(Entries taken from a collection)
= Beginning of Section =

Lemma straight_push a : straight (jobqueue_push a).
Proof.
  unfold jobqueue_push. apply straight_bind; [apply straight_store|]. intros _.
  apply straight_bind; [apply straight_get|]. intros q. apply straight_bind.
  - destruct (len q =? 0); (apply straight_bind; [|intros _; apply straight_modify]);
      [apply straight_modify|apply straight_store].
  - intros _. apply straight_bind; [apply straight_int|]. intros m. apply straight_modify.
Qed.

Lemma straight_pull : straight jobqueue_pull.
Proof.
  unfold jobqueue_pull. apply straight_bind; [apply straight_get|]. intros q.
  destruct (len q =? 0); [apply straight_ret|]. destruct (len q =? 1).
  - repeat (apply straight_bind; [apply straight_modify|intros _]). apply straight_ret.
  - apply straight_bind; [apply straight_load|]. intros [a n].
    apply straight_bind; [apply straight_modify|]. intros _.
    apply straight_bind; [apply straight_int|]. intros m.
    apply straight_bind; [apply straight_modify|]. intros _. apply straight_ret.
Qed.

Ltac not_straight H L :=
  let H1 := fresh in pose proof L as H1;
  destruct H1 as [(? & ? & H1)|(? & H1)]; rewrite H1 in H; discriminate H.

Lemma exec_blocked p g :
  is_destroy p = false → exec Go p g = Blocked → blocks p g = true.
Proof.
  intros Hd He. destruct p; try discriminate Hd; cbn -[Z.eqb] in *; try done.
  all: run_exec He; try done.
  all: match goal with
    | H : jobqueue_push _ _ = _ |- _ => not_straight H (straight_push job (job_queue g))
    | H : jobqueue_pull _ = _ |- _ => not_straight H (straight_pull (job_queue g))
    | H : load _ _ = _ |- _ => not_straight H (straight_load (Ptr job) (job_queue g))
    | H : free_job _ _ = _ |- _ => not_straight H (straight_free (Ptr job) (job_queue g))
    end.
Qed.

Lemma existsb_lookup {A} (f : A → bool) l : existsb f l = true → ∃ i x, l !! i = Some x ∧ f x = true.
Proof.
  intros (x & Hx & Hf)%existsb_exists. apply list_elem_of_In, list_elem_of_lookup in Hx as [i Hi].
  by exists i, x.
Qed.

Lemma signal_enabled f ts : ∃ w ts', signal f w ts = Next ts'.
Proof.
  destruct (existsb (λ t, bool_decide (is_Some (f (at_pc t)))) ts) eqn:He.
  - apply existsb_lookup in He as (j & t & Ht & [p Hp]%bool_decide_eq_true).
    exists (Some j). unfold signal. rewrite Ht, Hp. by eexists.
  - exists None. unfold signal. rewrite He. by eexists.
Qed.

Lemma effect_enabled e s : ∃ w s', apply_effect e w s = Next s'.
Proof.
  unfold apply_effect. destruct e; try (exists None; by eexists).
  - destruct (signal_enabled wake_bsem (thr s)) as (w & ts' & Hs). exists w. rewrite Hs. by eexists.
  - destruct (signal_enabled wake_idle (thr s)) as (w & ts' & Hs). exists w. rewrite Hs. by eexists.
  - exists None. case_match; by eexists.
Qed.
(* ===== verification/ThpoolSpec.v ===== *)
(** * The thread pool refines a queue with workers

    What a client has to know of the pool: a queue of submitted jobs, the jobs in the hands of
    the workers, and the jobs done.  Every run of the detailed system, as long as
    thpool_destroy has not begun to clear the queue, is a run of this specification. *)

From Stdlib Require Import ZifyBool.
From S2P Require Import Prelude CInt TransSys JobQueue Thpool ThpoolInv ThpoolSafe ThpoolJobs ThpoolProps.

(** ** The specification *)

Record apool (J : Type) := mk_apool {
  queue : list J;
  in_hand : list J;
  completed : list J;
}.
Arguments mk_apool {J} queue in_hand completed.
Arguments queue {J} a.
Arguments in_hand {J} a.
Arguments completed {J} a.

Section spec.
Context {J : Type} `{EqDecision J} (workers : nat).
Implicit Types (p q : apool J) (j : J).

(** [l] without one [j]. *)
Fixpoint take_out (j : J) (l : list J) : option (list J) :=
  match l with
  | [] => None
  | x :: l => if decide (j = x) then Some l else cons x <$> take_out j l
  end.

Lemma take_out_some j l k : take_out j l = Some k → l ≡ₚ j :: k.
Proof.
  revert k. induction l as [|x l IH]; intros k H; [done|]. cbn in H. case_decide; [by simplify_eq|].
  destruct (take_out j l) as [k'|]; [|done]. cbn in H. simplify_eq. rewrite (IH k' eq_refl). apply Permutation_swap.
Qed.

Lemma take_out_perm j l k : l ≡ₚ j :: k → ∃ k', k ≡ₚ k' ∧ take_out j l = Some k'.
Proof.
  intros H. assert (Hin : j ∈ l) by (rewrite H; set_solver).
  assert (Hsome : is_Some (take_out j l)).
  { clear H. induction l as [|x l IH]; [by apply elem_of_nil in Hin|]. cbn. case_decide; [done|].
    apply elem_of_cons in Hin as [?|Hin]; [done|]. destruct (IH Hin) as [k' ->]. done. }
  destruct Hsome as [k' Hk]. exists k'. split; [|done]. apply take_out_some in Hk.
  apply (Permutation_cons_inv (a := j)). by rewrite <- H, <- Hk.
Qed.

(** Which worker has which job does not matter. *)
#[export] Instance apool_equiv : Equiv (apool J) := λ p q,
  queue p = queue q ∧ in_hand p ≡ₚ in_hand q ∧ completed p = completed q.

#[export] Instance apool_equivalence : Equivalence (≡@{apool J}).
Proof.
  split.
  - by intros p.
  - intros p q (H1 & H2 & H3). split_and!; by symmetry.
  - intros p q r (H1 & H2 & H3) (K1 & K2 & K3). split_and!; by etransitivity.
Qed.

Definition apool0 : apool J := mk_apool [] [] [].

Definition submit j p : apool J := mk_apool (queue p ++ [j]) (in_hand p) (completed p).

(** A free worker takes the first job. *)
Definition start p : option (J * apool J) :=
  match queue p with
  | j :: rest =>
      if decide (length (in_hand p) < workers)%nat then Some (j, mk_apool rest (j :: in_hand p) (completed p)) else None
  | [] => None
  end.

Definition finish j p : option (apool J) :=
  hand ← take_out j (in_hand p); Some (mk_apool (queue p) hand (completed p ++ [j])).

Definition all_done p : bool := match queue p, in_hand p with [], [] => true | _, _ => false end.

Inductive spec_step p : apool J → Prop :=
  | spec_same q : q ≡ p → spec_step p q
  | spec_submit j q : q ≡ submit j p → spec_step p q
  | spec_start j p' q : start p = Some (j, p') → q ≡ p' → spec_step p q
  | spec_finish j p' q : finish j p = Some p' → q ≡ p' → spec_step p q.

(** Equivalent pools make equivalent steps. *)
#[export] Instance spec_step_proper : Proper ((≡) ==> (≡) ==> iff) spec_step.
Proof.
  assert (Hone : ∀ p p' q q', p ≡ p' → q ≡ q' → spec_step p q → spec_step p' q').
  { intros p p' q q' Hp Hq Hs. pose proof Hp as (Hp1 & Hp2 & Hp3). destruct Hs as [q Hs|j q Hs|j r q Hr Hs|j r q Hr Hs].
    - apply spec_same. by rewrite <- Hq, Hs.
    - apply spec_submit with j. rewrite <- Hq, Hs. unfold submit. split_and!; cbn; by rewrite ?Hp1, ?Hp3.
    - unfold start in Hr. rewrite Hp1 in Hr. destruct (queue p') as [|j' rest] eqn:Hqu; [done|].
      case_decide as Hl; [|done]. simplify_eq.
      apply spec_start with j (mk_apool rest (j :: in_hand p') (completed p')).
      + unfold start. rewrite Hqu, decide_True; [done|]. by rewrite <- Hp2.
      + rewrite <- Hq, Hs. split_and!; cbn; [done|by rewrite Hp2|done].
    - unfold finish in Hr. destruct (take_out j (in_hand p)) as [hand|] eqn:Hh; [|done]. cbn in Hr. simplify_eq.
      apply take_out_some in Hh. rewrite Hp2 in Hh. apply take_out_perm in Hh as (hand' & Hh & Hr).
      apply spec_finish with j (mk_apool (queue p') hand' (completed p' ++ [j])).
      + unfold finish. by rewrite Hr.
      + rewrite <- Hq, Hs. split_and!; cbn; by rewrite ?Hp1, ?Hp3. }
  intros p p' Hp q q' Hq. split; by apply Hone.
Qed.

End spec.

Arguments apool0 {J}.

(** ** The pool's history in steps *)

(** A step adds at most one job to one of the three lists. *)
Definition grows (g g' : glob) : Prop :=
  ∃ a b c, submitted g' = submitted g ++ a ∧ started g' = started g ++ b ∧ finished g' = finished g ++ c ∧
  (length a + length b + length c <= 1)%nat.

Lemma grows_same g g' :
  submitted g' = submitted g → started g' = started g → finished g' = finished g → grows g g'.
Proof. intros H1 H2 H3. exists [], [], []. rewrite H1, H2, H3, !app_nil_r. split_and!; try done; cbn; lia. Qed.

Lemma exec_grows c p p' g g' e : exec c p g = Next (p', g', e) → grows g g'.
Proof.
  intros He. destruct p; try discriminate He; run_exec He; cbn; try by apply grows_same.
  - eexists [_], [], []. cbn. rewrite !app_nil_r. split_and!; done || lia.
  - eexists [], [_], []. cbn. rewrite !app_nil_r. split_and!; done || lia.
  - eexists [], [_], []. cbn. rewrite !app_nil_r. split_and!; done || lia.
  - eexists [], [], [_]. cbn. rewrite !app_nil_r. split_and!; done || lia.
Qed.

Lemma step_grows l s s' : step l s = Next s' → grows (glb s) (glb s').
Proof.
  intros H%step_stepped. destruct H as [c p p' g e _ He Hg _ _|v Hg _ _].
  - apply exec_grows in He as (a & b & k & H1 & H2 & H3 & H4). exists a, b, k. rewrite Hg. by destruct e.
  - rewrite Hg. by apply grows_same.
Qed.

(** The pool serves: thpool_destroy has not begun to clear the queue. *)
Definition serving (s : sys) : Prop := calm s ∧ cnt past_loops s = 0.

Lemma serving_step l s s' : step l s = Next s' → serving s' → serving s.
Proof.
  intros Hs%step_stepped [Hc Hp]. split; [by eapply calm_mono|].
  destruct Hs as [c p p' g e (i & t & Ht & Hpc) He Hg Hcnt _|v Hg Hcnt _].
  - eapply (keep_before_past s s' c p p' (glb s) g e); [|done..].
    intros f Hf. rewrite <- Hpc. by apply (count_ge f s i t).
  - unfold cnt in *. rewrite Hcnt in Hp by done. done.
Qed.

(** ** The refinement *)

Definition workers_of (n : Z) : nat := Z.to_nat n.

(** What a state of the pool is for a client. *)
Definition abs (s : sys) (p : apool entry) : Prop :=
  ∃ pending, queue_repr (job_queue (glb s)) pending ∧ queue p = entry_of (job_queue (glb s)) <$> pending ∧
    in_hand p ≡ₚ entry_of (job_queue (glb s)) <$> held_by running s ∧ completed p = finished (glb s).

Lemma abs_exists n others s : pool_reachable n others s → serving s → ∃ p, abs s p.
Proof.
  intros Hr [Hc Hp]. destruct (jobs_reachable n others s Hr Hc) as (l & d & HJ).
  exists (mk_apool (entry_of (job_queue (glb s)) <$> l) (entry_of (job_queue (glb s)) <$> held_by running s) (finished (glb s))).
  exists l. split_and!; [apply HJ|done..].
Qed.

(** The linked queue determines the list of its nodes. *)
Lemma chain_unique m p l l' : length l = length l' → chain m p l → chain m p l' → l = l'.
Proof.
  revert p l'. induction l as [|a l IH]; intros p [|a' l'] Hl H H'; try done.
  destruct H as (-> & x & Hx & H), H' as ([= ->] & x' & Hx' & H'). f_equal. simplify_eq. by eapply IH.
Qed.

Lemma repr_unique q l l' : queue_repr q l → queue_repr q l' → l = l'.
Proof.
  intros H H'. eapply chain_unique; [|apply H|apply H']. pose proof (repr_len _ _ H). pose proof (repr_len _ _ H'). lia.
Qed.

(** The lists of the history determine the abstract pool. *)
Lemma abs_history n others s p :
  pool_reachable n others s → serving s → abs s p →
  submitted (glb s) = started (glb s) ++ queue p ∧ finished (glb s) ++ in_hand p ≡ₚ started (glb s).
Proof.
  intros Hr [Hc Hp] (pending & Hq & Hqu & Hin & Hco). destruct (jobs_reachable n others s Hr Hc) as (l & d & HJ).
  assert (pending = l) as -> by (eapply repr_unique; [done|apply HJ]).
  split; [|by rewrite Hin; apply HJ]. rewrite (j_sub _ _ _ HJ), (j_drop _ _ _ HJ Hp), Hqu. done.
Qed.

(** Each worker has at most one job in its hands. *)
Lemma in_hand_workers n others s p :
  pool_reachable n others s → serving s → abs s p → (length (in_hand p) <= workers_of n)%nat.
Proof.
  intros Hr [Hc _] (pending & _ & _ & Hin & _). rewrite Hin, length_fmap.
  pose proof (pool_inv_reachable n others s Hr Hc) as HI. destruct (parts_hold s).
  assert (Hl : Z.of_nat (length (held_by running s)) <= cnt is_working s).
  { unfold held_by, collect, cnt, count. induction (thr s) as [|t ts IH]; [done|].
    rewrite tsum_cons. cbn. rewrite length_app. 
    change (mjoin _) with (mjoin ((λ t, running (at_pc t)) <$> ts)).
    assert (Z.of_nat (length (running (at_pc t))) <= Z.b2z (is_working (at_pc t))); [|lia].
    destruct (at_pc t); cbn; try lia; destruct job; cbn; lia. }
  pose proof (i_workers _ _ HI). unfold workers_of. pose proof (cnt_nonneg is_new s). pose proof (cnt_nonneg is_gone s). lia.
Qed.

(** One step of the code is one step of the specification, or none. *)
Lemma spec_simulates n others l s s' p p' :
  pool_reachable n others s → serving s' → step l s = Next s' → abs s p → abs s' p' → spec_step (workers_of n) p p'.
Proof.
  intros Hr Hse' Hs Ha Ha'. assert (Hse : serving s) by by eapply serving_step.
  assert (Hr' : pool_reachable n others s') by by eapply reachable_step.
  destruct (abs_history n others s p Hr Hse Ha) as [Hsub Hfin].
  destruct (abs_history n others s' p' Hr' Hse' Ha') as [Hsub' Hfin'].
  pose proof (in_hand_workers n others s' p' Hr' Hse' Ha') as Hw.
  destruct Ha as (_ & _ & _ & _ & Hco), Ha' as (_ & _ & _ & _ & Hco').
  destruct (step_grows l s s' Hs) as (a & b & c & H1 & H2 & H3 & Hlen).
  rewrite H1, H2, Hsub, <- !app_assoc in Hsub'. apply app_inv_head in Hsub'. rewrite H2, H3 in Hfin'.
  destruct a as [|j a]; [destruct b as [|j b]; [destruct c as [|j c]|]|].
  - rewrite !app_nil_r in *. apply spec_same. split_and!; [done| |congruence].
    rewrite <- Hfin in Hfin'. by apply Permutation_app_inv_l in Hfin'.
  - destruct c; [|cbn in Hlen; lia]. rewrite !app_nil_r in *. rewrite <- Hfin, <- app_assoc in Hfin'.
    apply Permutation_app_inv_l in Hfin'. symmetry in Hfin'. destruct (take_out_perm j _ _ Hfin') as (k & Hk & Ht).
    apply spec_finish with j (mk_apool (queue p) k (completed p ++ [j])); [unfold finish; by rewrite Ht|].
    split_and!; cbn; [done|done|]. by rewrite Hco', H3, Hco.
  - destruct b, c; try (cbn in Hlen; lia). rewrite !app_nil_r in *. cbn in Hsub'.
    assert (Hh : in_hand p' ≡ₚ j :: in_hand p).
    { rewrite <- Hfin, <- app_assoc in Hfin'. apply Permutation_app_inv_l in Hfin'. rewrite Hfin'. by rewrite Permutation_app_comm. }
    apply spec_start with j (mk_apool (queue p') (j :: in_hand p) (completed p)).
    + unfold start. rewrite Hsub'. rewrite decide_True; [done|]. rewrite Hh in Hw. cbn in Hw. lia.
    + split_and!; cbn; [done|done|]. by rewrite Hco', H3, Hco.
  - destruct a, b, c; try (cbn in Hlen; lia). rewrite !app_nil_r in *. cbn in Hsub'.
    apply spec_submit with j. split_and!; cbn; [done| |congruence].
    rewrite <- Hfin in Hfin'. by apply Permutation_app_inv_l in Hfin'.
Qed.

Lemma run_last ls l s s' : run step (ls ++ [l]) s = Next s' → ∃ s1, run step ls s = Next s1 ∧ step l s1 = Next s'.
Proof.
  revert s. induction ls as [|k ls IH]; intros s H.
  - exists s. split; [done|]. rewrite app_nil_l, run_cons in H. destruct (step l s); [by simplify_eq|done..].
  - rewrite <- app_comm_cons, run_cons in H. rewrite run_cons. destruct (step k s); [by apply IH|done..].
Qed.

(** C1: the pool refines its specification: as long as thpool_destroy has not begun to clear the
    queue, every run of the clients and workers from thpool_init on, with all their locks,
    signals and linked nodes, is a run of a queue with n workers: each step submits a job at
    the end, lets a free worker take the first one, completes one that a worker has, or changes
    nothing; and the reached abstract pool is the linked queue, the nodes in the hands of the
    workers and the jobs called. *)
Theorem thpool_refines n others ls s :
  run step ls (sys0 n others) = Next s → serving s →
  ∃ p, rtc (spec_step (workers_of n)) apool0 p ∧ abs s p.
Proof.
  intros Hrun Hse. revert s Hrun Hse. induction ls as [|l ls IH] using rev_ind; intros s Hrun Hse.
  - injection Hrun as <-. exists apool0. split; [done|]. exists []. cbn.
    assert (Hr : pool_reachable n others (sys0 n others)) by by apply reachable_init.
    destruct (abs_exists n others _ Hr Hse) as [p Hp].
    destruct (abs_history n others _ p Hr Hse Hp) as [_ Hfin]. destruct Hp as (pending & Hq & _ & Hin & _).
    split_and!; [split; try done; constructor|done| |done]. cbn in Hfin. by rewrite <- Hin, Hfin.
  - apply run_last in Hrun as (s1 & Hls & Hl).
    assert (Hse1 : serving s1) by by eapply serving_step.
    assert (Hr1 : pool_reachable n others s1) by (eapply run_reachable; [by apply reachable_init|done]).
    destruct (IH s1 Hls Hse1) as (p1 & Hp1 & Ha1).
    assert (Hr : pool_reachable n others s) by by eapply reachable_step.
    destruct (abs_exists n others s Hr Hse) as [p Hp]. exists p. split; [|done].
    eapply rtc_r; [done|]. exact (spec_simulates n others l s1 s p1 p Hr1 Hse Hl Ha1 Hp).
Qed.

(** Two jobs submitted, the first in the hands of the worker. *)
Lemma thpool_refines_witness :
  let ls := boot ++ ThpoolProps.submit 1 (Some 1%nat) ++ ThpoolProps.submit 2 None ++ steps 1 12 in
  let s := state_after ls in
  (length (started (glb s)) = 1)%nat ∧ ∃ p, rtc (spec_step (workers_of 1)) apool0 p ∧ abs s p.
Proof.
  intros ls s. split; [vm_compute; reflexivity|].
  refine (thpool_refines 1 0 ls s _ _); [vm_compute; reflexivity|].
  split; [left; vm_compute; reflexivity|vm_compute; reflexivity].
Defined.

= End of Section =

◆ **Aim of the task**:
Could you return all lines from the data above that contain the string "pose"?

◆ **Solution to this problem**:
  let H1 := fresh in pose proof L as H1;
  { intros p p' q q' Hp Hq Hs. pose proof Hp as (Hp1 & Hp2 & Hp3). destruct Hs as [q Hs|j q Hs|j r q Hr Hs|j r q Hr Hs].
  intros H H'. eapply chain_unique; [|apply H|apply H']. pose proof (repr_len _ _ H). pose proof (repr_len _ _ H'). lia.
  pose proof (pool_inv_reachable n others s Hr Hc) as HI. destruct (parts_hold s).
  pose proof (i_workers _ _ HI). unfold workers_of. pose proof (cnt_nonneg is_new s). pose proof (cnt_nonneg is_gone s). lia.
  pose proof (in_hand_workers n others s' p' Hr' Hse' Ha') as Hw.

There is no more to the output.